[Dataset excerpts]
BEGIN
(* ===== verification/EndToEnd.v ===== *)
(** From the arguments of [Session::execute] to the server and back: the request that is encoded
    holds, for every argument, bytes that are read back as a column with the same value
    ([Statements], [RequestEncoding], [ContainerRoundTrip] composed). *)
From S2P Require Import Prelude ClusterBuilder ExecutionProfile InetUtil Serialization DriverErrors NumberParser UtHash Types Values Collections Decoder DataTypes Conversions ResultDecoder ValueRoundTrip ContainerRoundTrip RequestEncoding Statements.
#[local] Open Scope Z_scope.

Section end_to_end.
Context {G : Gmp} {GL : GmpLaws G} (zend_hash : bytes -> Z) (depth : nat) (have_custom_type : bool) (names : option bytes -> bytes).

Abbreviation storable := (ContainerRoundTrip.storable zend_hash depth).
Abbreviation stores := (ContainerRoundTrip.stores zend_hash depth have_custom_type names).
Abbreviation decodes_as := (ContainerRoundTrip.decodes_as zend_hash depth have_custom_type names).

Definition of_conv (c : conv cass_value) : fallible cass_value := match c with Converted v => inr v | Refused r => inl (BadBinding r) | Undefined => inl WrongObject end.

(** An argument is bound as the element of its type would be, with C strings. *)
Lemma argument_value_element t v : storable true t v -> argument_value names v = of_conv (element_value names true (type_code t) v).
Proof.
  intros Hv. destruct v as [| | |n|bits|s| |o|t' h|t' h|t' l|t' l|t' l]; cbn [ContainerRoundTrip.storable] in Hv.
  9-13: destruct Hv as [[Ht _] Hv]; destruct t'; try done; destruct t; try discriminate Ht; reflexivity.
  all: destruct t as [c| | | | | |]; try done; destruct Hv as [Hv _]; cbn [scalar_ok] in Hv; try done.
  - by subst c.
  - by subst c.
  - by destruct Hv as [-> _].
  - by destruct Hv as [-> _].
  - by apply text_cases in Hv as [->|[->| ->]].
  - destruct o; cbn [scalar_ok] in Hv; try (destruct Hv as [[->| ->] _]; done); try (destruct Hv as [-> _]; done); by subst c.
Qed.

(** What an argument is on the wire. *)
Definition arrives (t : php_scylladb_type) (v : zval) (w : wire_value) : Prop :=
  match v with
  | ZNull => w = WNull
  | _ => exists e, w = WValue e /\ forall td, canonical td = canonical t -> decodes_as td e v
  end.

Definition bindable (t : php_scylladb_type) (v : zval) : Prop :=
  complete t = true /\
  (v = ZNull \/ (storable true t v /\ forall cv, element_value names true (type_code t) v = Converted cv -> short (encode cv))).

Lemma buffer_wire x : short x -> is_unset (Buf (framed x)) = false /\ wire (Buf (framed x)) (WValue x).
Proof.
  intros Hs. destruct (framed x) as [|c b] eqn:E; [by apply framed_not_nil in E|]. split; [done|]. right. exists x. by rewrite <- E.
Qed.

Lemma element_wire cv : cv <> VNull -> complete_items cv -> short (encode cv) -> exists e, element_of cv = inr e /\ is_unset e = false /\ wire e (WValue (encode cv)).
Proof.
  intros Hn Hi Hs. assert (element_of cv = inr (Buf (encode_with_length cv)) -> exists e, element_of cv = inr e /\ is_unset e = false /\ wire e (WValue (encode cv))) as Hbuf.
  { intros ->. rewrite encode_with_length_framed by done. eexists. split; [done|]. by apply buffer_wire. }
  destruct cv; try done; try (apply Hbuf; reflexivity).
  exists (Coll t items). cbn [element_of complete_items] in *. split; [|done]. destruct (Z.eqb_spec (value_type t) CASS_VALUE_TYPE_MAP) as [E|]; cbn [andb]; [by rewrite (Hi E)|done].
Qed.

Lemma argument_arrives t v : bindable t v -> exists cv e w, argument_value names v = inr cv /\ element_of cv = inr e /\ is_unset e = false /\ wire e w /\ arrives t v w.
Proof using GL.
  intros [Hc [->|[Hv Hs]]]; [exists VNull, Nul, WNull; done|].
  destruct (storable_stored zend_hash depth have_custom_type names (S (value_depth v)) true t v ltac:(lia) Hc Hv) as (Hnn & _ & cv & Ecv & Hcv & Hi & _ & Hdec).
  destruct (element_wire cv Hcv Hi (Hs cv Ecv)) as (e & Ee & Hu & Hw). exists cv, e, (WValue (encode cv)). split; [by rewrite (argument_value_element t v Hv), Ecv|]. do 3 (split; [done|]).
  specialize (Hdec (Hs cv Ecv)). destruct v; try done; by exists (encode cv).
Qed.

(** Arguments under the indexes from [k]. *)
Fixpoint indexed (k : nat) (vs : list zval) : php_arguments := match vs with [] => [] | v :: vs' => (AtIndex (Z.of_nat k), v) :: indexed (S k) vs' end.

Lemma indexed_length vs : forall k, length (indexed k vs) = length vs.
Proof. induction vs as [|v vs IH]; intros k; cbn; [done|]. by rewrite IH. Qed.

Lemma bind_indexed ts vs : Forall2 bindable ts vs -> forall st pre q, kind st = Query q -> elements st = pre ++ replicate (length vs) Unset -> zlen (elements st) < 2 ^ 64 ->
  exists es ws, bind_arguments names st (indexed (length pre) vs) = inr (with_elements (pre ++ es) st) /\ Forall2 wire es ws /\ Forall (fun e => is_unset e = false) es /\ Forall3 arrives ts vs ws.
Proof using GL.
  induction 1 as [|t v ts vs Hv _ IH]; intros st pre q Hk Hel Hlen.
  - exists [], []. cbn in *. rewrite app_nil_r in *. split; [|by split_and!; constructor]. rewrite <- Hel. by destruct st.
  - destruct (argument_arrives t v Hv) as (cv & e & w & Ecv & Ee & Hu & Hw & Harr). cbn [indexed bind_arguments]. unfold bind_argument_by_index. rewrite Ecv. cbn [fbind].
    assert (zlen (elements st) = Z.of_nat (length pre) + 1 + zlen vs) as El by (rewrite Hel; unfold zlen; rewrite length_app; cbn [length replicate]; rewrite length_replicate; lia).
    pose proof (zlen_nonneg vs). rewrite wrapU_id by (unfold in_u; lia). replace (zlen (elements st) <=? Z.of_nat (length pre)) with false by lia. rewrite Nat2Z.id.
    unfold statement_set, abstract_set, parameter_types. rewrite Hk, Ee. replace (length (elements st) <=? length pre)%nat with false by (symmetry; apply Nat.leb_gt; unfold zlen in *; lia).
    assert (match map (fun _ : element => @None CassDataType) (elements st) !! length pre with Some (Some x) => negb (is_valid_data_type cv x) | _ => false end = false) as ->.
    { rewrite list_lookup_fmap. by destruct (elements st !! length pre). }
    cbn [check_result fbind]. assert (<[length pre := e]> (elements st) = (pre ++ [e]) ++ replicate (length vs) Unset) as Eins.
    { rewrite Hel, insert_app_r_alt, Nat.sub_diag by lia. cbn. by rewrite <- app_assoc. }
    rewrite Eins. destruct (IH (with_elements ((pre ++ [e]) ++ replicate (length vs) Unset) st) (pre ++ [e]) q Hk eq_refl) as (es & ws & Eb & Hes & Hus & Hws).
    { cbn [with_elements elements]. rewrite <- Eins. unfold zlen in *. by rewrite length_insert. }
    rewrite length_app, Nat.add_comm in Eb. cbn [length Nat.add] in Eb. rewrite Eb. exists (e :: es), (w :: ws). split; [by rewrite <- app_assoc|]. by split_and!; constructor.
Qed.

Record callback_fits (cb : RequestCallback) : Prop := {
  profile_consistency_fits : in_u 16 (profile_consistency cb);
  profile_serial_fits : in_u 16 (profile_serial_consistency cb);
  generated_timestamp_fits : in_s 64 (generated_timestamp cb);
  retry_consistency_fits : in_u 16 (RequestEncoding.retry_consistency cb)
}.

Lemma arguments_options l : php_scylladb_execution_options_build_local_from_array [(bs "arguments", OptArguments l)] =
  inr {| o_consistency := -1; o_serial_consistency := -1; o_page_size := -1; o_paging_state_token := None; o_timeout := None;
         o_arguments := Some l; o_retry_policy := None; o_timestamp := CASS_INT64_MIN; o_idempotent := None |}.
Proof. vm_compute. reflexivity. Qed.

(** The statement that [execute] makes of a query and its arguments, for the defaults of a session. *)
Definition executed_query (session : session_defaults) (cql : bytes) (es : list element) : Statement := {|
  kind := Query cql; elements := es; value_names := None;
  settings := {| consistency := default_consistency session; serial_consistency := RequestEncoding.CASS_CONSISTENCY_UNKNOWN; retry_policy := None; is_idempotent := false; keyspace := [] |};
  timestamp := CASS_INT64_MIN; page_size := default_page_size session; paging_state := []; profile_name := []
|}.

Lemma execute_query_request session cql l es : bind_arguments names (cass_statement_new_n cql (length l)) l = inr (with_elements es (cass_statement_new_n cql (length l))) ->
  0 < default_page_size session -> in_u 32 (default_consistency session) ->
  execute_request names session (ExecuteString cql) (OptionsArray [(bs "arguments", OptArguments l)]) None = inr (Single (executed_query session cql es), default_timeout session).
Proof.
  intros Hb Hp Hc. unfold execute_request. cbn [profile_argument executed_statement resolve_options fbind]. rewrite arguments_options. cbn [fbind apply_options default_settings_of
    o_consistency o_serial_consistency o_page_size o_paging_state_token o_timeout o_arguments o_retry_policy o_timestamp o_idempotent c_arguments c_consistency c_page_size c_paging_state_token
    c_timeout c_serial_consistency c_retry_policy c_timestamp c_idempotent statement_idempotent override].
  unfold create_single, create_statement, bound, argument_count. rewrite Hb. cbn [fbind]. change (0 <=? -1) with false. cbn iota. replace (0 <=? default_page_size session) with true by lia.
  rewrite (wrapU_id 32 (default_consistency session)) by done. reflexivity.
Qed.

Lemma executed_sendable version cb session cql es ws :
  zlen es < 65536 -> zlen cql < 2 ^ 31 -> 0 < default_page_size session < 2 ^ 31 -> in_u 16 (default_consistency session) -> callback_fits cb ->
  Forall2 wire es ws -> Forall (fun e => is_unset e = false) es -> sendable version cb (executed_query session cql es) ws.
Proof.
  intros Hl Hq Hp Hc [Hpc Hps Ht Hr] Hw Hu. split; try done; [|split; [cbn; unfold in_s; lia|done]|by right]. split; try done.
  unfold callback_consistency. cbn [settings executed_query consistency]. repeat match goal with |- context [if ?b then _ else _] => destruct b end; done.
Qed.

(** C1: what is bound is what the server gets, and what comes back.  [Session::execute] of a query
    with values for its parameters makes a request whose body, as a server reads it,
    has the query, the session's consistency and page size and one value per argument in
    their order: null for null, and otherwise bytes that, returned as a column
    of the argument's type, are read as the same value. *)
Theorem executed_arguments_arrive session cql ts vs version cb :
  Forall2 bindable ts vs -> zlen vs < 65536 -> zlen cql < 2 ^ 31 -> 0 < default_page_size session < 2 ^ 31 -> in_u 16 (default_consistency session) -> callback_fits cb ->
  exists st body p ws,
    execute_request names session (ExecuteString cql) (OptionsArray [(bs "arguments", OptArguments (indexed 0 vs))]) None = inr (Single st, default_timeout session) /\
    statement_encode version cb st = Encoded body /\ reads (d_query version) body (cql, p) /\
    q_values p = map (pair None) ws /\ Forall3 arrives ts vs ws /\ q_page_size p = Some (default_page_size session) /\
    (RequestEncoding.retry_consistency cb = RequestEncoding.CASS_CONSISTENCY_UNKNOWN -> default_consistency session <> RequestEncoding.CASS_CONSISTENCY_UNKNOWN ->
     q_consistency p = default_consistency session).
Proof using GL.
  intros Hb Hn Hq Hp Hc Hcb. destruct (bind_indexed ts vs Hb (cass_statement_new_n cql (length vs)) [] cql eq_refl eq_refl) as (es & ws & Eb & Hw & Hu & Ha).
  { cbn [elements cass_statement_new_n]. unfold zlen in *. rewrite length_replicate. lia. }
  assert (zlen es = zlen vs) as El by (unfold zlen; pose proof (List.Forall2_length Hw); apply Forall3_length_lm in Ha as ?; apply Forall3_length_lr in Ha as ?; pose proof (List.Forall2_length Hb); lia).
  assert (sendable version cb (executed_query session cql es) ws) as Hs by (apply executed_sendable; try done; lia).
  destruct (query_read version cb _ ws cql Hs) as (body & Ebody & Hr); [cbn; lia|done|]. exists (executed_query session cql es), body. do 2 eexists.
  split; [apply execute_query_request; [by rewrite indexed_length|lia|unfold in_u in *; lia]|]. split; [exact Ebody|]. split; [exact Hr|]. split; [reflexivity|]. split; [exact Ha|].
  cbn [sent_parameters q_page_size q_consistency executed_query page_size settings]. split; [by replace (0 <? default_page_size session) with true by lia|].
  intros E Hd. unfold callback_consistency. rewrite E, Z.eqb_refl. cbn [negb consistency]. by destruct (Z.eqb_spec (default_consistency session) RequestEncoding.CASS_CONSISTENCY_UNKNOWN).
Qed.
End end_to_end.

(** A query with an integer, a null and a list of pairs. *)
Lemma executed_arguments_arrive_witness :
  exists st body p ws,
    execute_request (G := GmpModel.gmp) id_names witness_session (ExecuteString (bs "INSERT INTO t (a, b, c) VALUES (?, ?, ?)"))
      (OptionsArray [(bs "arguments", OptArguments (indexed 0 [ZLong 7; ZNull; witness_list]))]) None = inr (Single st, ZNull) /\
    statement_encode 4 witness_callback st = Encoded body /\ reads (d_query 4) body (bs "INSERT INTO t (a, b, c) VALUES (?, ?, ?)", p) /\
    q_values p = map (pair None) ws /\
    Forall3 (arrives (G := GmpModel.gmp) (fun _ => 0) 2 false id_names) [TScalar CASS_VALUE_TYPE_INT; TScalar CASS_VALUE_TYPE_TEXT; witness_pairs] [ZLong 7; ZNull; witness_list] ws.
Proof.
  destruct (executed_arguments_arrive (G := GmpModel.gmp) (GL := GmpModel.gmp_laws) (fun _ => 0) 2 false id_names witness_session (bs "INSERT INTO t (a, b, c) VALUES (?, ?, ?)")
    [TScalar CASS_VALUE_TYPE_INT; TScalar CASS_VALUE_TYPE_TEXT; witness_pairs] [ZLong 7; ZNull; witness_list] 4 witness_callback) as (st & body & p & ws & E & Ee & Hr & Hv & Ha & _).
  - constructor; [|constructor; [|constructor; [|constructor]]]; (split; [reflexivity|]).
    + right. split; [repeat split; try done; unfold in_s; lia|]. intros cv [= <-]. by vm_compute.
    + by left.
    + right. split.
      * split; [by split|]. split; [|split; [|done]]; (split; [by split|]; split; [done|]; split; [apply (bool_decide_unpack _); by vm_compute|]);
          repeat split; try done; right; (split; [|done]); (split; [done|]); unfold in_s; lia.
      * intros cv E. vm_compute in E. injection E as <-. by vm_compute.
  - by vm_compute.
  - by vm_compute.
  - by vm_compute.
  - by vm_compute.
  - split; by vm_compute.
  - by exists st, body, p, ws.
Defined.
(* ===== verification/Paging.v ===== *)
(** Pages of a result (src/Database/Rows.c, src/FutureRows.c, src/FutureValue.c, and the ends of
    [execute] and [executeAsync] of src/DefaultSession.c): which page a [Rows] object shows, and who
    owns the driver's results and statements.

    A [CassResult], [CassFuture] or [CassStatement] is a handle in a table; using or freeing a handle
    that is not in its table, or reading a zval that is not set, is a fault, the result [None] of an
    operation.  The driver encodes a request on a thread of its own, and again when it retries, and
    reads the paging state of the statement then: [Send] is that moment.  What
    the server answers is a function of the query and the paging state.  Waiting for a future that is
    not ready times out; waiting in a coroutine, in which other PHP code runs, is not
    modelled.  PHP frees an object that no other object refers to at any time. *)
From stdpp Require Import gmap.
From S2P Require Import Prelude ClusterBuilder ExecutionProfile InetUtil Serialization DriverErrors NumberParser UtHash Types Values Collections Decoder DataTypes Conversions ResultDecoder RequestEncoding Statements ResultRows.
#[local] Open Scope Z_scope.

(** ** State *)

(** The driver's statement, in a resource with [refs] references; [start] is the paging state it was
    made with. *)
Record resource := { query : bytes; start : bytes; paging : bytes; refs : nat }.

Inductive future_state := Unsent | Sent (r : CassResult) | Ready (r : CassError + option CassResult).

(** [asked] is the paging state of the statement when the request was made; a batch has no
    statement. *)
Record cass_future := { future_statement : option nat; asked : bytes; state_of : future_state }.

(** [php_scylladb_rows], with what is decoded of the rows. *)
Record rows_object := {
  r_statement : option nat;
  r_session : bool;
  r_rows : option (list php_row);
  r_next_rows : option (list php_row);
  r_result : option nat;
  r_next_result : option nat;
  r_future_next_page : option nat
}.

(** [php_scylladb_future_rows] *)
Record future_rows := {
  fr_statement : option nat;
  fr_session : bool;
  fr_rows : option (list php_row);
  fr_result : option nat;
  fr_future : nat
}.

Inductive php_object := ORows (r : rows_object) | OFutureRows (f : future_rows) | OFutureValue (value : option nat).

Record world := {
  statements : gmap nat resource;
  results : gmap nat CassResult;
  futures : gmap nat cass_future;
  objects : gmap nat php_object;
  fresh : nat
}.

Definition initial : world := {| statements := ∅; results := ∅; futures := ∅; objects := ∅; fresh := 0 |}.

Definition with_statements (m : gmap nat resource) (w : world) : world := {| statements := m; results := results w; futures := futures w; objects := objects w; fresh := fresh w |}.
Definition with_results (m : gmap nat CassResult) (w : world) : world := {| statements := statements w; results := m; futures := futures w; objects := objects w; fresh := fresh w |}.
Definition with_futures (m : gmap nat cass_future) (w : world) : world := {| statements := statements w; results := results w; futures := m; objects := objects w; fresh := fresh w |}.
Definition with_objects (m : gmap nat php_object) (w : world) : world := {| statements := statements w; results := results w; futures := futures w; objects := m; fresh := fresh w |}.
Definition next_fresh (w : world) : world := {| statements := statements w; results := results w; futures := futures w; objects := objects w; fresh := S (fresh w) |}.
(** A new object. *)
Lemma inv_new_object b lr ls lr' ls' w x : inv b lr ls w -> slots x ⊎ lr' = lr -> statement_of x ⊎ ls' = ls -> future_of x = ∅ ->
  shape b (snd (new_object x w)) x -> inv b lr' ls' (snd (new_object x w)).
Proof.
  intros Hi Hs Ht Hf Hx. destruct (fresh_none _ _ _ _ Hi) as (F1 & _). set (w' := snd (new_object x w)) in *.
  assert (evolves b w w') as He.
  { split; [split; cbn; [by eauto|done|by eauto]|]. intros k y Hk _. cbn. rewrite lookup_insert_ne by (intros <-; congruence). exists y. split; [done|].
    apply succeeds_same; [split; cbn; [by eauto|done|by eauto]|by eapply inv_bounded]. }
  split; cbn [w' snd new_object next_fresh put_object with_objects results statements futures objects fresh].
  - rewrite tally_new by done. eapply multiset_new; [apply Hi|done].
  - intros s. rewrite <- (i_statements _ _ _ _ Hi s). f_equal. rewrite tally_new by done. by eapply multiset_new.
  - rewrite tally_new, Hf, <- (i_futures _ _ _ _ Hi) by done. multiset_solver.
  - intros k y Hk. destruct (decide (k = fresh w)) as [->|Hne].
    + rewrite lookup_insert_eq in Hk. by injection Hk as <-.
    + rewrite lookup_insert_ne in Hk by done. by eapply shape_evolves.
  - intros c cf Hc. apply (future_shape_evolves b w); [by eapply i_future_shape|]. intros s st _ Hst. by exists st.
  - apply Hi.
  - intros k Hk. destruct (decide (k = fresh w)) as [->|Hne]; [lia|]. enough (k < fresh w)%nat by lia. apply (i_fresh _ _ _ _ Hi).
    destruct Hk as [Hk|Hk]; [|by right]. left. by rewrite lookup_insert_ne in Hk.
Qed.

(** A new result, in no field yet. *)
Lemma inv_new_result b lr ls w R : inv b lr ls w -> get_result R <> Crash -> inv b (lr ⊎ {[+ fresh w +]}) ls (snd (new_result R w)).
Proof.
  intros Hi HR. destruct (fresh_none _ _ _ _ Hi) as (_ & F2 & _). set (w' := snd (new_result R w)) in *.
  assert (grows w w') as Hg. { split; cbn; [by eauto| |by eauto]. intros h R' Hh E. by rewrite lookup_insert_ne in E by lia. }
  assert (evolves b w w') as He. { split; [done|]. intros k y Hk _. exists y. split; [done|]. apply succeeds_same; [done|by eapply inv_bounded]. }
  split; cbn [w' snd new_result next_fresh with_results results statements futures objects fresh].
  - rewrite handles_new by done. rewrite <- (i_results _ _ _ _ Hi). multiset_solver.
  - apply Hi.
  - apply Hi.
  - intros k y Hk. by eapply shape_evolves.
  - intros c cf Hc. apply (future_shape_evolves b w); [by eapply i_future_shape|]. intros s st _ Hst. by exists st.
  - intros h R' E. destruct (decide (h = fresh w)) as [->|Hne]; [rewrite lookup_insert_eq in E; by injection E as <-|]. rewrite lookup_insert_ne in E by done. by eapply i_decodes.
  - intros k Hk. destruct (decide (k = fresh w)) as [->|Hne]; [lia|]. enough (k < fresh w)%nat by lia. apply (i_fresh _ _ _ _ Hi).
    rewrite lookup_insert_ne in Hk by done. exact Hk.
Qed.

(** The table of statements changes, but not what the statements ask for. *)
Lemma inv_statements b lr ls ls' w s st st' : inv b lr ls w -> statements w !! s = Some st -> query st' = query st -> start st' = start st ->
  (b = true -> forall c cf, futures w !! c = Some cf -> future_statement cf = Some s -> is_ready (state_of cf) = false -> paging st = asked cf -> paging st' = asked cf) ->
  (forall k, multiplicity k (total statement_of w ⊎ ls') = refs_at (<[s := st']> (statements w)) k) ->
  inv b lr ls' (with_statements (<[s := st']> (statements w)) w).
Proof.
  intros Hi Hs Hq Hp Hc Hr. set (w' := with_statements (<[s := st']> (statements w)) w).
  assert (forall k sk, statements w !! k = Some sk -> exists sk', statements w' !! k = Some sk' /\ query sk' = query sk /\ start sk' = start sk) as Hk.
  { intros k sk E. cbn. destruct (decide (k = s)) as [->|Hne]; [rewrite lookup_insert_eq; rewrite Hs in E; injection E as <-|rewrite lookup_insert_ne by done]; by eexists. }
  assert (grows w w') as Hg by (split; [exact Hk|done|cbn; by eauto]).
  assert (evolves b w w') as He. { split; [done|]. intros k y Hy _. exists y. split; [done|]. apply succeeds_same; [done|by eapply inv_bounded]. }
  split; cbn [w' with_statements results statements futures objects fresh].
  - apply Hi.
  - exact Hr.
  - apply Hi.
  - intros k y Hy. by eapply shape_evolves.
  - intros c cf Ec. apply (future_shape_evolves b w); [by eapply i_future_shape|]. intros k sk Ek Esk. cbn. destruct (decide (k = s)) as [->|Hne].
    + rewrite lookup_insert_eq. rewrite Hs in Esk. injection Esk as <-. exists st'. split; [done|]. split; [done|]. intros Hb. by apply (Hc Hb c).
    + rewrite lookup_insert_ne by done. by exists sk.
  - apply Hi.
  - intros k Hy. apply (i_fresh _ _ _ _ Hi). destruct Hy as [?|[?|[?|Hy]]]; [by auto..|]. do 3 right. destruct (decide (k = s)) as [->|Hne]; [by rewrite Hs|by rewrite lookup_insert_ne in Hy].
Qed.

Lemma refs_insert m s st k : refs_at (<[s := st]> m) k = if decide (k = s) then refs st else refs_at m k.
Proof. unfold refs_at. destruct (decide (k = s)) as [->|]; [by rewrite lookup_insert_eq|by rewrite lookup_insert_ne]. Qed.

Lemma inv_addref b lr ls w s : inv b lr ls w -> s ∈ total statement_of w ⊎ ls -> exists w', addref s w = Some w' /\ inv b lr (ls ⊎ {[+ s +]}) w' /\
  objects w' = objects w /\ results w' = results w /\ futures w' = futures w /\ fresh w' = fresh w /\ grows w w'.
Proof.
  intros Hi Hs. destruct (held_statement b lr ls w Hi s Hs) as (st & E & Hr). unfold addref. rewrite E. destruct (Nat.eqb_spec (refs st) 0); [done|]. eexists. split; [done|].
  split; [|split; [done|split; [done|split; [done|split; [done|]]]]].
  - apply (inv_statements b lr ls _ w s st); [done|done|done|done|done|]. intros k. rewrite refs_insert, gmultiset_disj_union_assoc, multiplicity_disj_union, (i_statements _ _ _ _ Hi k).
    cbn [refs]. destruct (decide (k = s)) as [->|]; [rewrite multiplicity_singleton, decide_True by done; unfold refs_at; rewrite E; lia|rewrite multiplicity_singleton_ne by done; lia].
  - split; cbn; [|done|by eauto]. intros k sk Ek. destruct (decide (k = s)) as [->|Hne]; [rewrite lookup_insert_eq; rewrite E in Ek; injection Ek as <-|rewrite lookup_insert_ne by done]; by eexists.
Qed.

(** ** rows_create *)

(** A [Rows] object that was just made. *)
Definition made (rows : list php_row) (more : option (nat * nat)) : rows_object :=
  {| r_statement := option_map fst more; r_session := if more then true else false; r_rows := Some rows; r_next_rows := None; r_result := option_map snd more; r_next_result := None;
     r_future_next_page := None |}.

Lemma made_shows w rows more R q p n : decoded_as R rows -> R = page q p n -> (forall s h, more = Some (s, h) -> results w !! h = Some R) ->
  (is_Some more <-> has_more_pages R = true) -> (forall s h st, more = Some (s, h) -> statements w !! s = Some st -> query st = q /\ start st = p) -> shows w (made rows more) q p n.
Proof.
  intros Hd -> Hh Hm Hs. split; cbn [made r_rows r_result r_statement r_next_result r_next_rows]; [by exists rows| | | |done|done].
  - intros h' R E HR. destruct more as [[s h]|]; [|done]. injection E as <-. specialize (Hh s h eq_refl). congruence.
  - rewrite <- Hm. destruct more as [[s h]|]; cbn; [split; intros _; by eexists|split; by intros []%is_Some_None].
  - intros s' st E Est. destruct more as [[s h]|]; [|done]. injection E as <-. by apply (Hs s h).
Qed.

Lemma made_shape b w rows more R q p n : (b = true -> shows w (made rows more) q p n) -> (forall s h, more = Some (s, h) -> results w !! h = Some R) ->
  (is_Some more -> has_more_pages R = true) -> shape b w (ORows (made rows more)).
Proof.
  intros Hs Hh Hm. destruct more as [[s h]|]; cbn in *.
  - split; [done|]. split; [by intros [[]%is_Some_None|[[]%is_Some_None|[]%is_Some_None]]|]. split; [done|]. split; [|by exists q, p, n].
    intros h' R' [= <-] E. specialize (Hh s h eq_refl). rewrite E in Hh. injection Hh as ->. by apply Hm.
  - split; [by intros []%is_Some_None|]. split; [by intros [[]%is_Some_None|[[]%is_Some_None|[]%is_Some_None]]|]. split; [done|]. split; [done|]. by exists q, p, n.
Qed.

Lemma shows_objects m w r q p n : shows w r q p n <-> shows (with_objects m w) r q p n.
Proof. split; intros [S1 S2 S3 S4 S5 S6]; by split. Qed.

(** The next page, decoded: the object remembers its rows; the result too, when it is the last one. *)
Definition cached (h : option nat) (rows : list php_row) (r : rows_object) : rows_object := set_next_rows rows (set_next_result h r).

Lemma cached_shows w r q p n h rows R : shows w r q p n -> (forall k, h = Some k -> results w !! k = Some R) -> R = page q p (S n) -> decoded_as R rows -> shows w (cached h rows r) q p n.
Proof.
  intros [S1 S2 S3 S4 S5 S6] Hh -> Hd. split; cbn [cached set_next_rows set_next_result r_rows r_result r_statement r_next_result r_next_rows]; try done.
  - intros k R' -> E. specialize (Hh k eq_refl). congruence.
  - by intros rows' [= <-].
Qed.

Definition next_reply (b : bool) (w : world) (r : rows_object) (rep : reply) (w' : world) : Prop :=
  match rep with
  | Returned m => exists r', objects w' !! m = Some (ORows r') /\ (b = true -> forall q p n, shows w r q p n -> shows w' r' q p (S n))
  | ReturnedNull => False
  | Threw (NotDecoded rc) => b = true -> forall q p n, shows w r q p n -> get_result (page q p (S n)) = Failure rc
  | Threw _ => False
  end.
END
--- PROBLEM TO SOLVE ---
In the data above, find the line that contains "ZNull => w = WNull", then reproduce exactly every line from the first line through that line.

--- SOLVED EXERCISE ---
(* ===== verification/EndToEnd.v ===== *)
(** From the arguments of [Session::execute] to the server and back: the request that is encoded
    holds, for every argument, bytes that are read back as a column with the same value
    ([Statements], [RequestEncoding], [ContainerRoundTrip] composed). *)
From S2P Require Import Prelude ClusterBuilder ExecutionProfile InetUtil Serialization DriverErrors NumberParser UtHash Types Values Collections Decoder DataTypes Conversions ResultDecoder ValueRoundTrip ContainerRoundTrip RequestEncoding Statements.
#[local] Open Scope Z_scope.

Section end_to_end.
Context {G : Gmp} {GL : GmpLaws G} (zend_hash : bytes -> Z) (depth : nat) (have_custom_type : bool) (names : option bytes -> bytes).

Abbreviation storable := (ContainerRoundTrip.storable zend_hash depth).
Abbreviation stores := (ContainerRoundTrip.stores zend_hash depth have_custom_type names).
Abbreviation decodes_as := (ContainerRoundTrip.decodes_as zend_hash depth have_custom_type names).

Definition of_conv (c : conv cass_value) : fallible cass_value := match c with Converted v => inr v | Refused r => inl (BadBinding r) | Undefined => inl WrongObject end.

(** An argument is bound as the element of its type would be, with C strings. *)
Lemma argument_value_element t v : storable true t v -> argument_value names v = of_conv (element_value names true (type_code t) v).
Proof.
  intros Hv. destruct v as [| | |n|bits|s| |o|t' h|t' h|t' l|t' l|t' l]; cbn [ContainerRoundTrip.storable] in Hv.
  9-13: destruct Hv as [[Ht _] Hv]; destruct t'; try done; destruct t; try discriminate Ht; reflexivity.
  all: destruct t as [c| | | | | |]; try done; destruct Hv as [Hv _]; cbn [scalar_ok] in Hv; try done.
  - by subst c.
  - by subst c.
  - by destruct Hv as [-> _].
  - by destruct Hv as [-> _].
  - by apply text_cases in Hv as [->|[->| ->]].
  - destruct o; cbn [scalar_ok] in Hv; try (destruct Hv as [[->| ->] _]; done); try (destruct Hv as [-> _]; done); by subst c.
Qed.

(** What an argument is on the wire. *)
Definition arrives (t : php_scylladb_type) (v : zval) (w : wire_value) : Prop :=
  match v with
  | ZNull => w = WNull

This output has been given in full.